Les Russes jouent avec ça, notamment en coupant progressivement le robinet de gaz vers l’Europe. Même en période normale, il y a parfois des saturations du réseau électrique mais dans la situation qui s’annonce, l’hiver prochain sera encore plus problématique. Le prix du gaz va encore s’envoler, ce sera même pire qu’en mars de cette année (NLDR: le 7 mars, le prix du gaz a atteint un sommet avec 345 euros le MWh (mégawattheure).
Le prix du gaz va encore s’envoler cet hiver, ce sera même pire qu’en mars de cette année.

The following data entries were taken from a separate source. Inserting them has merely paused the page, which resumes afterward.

(* ===== verification/Session.v ===== *)
(** Miner sessions (crates/wcash-pool-core/src/session.rs): ordering of subscription and
    authorization, bounded job announcements, and the preparation of submissions against the
    generation registry. *)

From Stdlib Require Import ZArith Lia.
From stdpp Require Import prelude gmap sorting strings.
From S2P Require Import Prelude Wire Target Nonce LargestRemainder Backend Jobs JobsInv JobsWorld JobsLife JobsProps.
Open Scope Z_scope.

Inductive SessionState : Type := Connected | Subscribed | Authorized | SessionClosed.

#[global] Instance SessionState_eq_dec : EqDecision SessionState.
Proof. solve_decision. Defined.

Inductive SessionError : Type :=
| NilSessionId
| NilIdentity
| InvalidCanonicalLogin
| InvalidAnnouncedJobLimit
| UnexpectedState (required actual : SessionState)
| IdentitySwitch
| MissingIdentity
| MissingNoncePrefix
| LoginMismatch
| JobNotAnnounced (id : JobId)
| AnnouncedJobConflict (id : JobId)
| AnnouncedJobCapacity (maximum : nat)
| RegistryAssignmentMismatch (id : JobId)
| HeaderTimeMismatch (id : JobId)
| NonceProfileMismatch
| SessionNonce (e : NoncePrefixError)
| SessionRegistry (e : JobRegistryError)
| SessionAssignment (e : JobAssignmentError).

En se coupant du gaz russe, l’Europe ne s’est-elle pas tiré une balle dans le pied ?
La situation n’est vraiment pas évidente. L’Europe a essayé de rester entre les deux pays en négociant avec les Russes et en soutenant l’Ukraine mais c’est très compliqué. On ne peut pas non plus rester de marbre face aux pertes humaines et aux destructions dans le Donbass. Pour moi, l’Europe n’a pas commis d’erreur, on ne pouvait tout simplement pas soutenir la Russie dans l’invasion de l’Ukraine.
Où en sont les stocks de gaz ? Risque-t-on des pénuries ?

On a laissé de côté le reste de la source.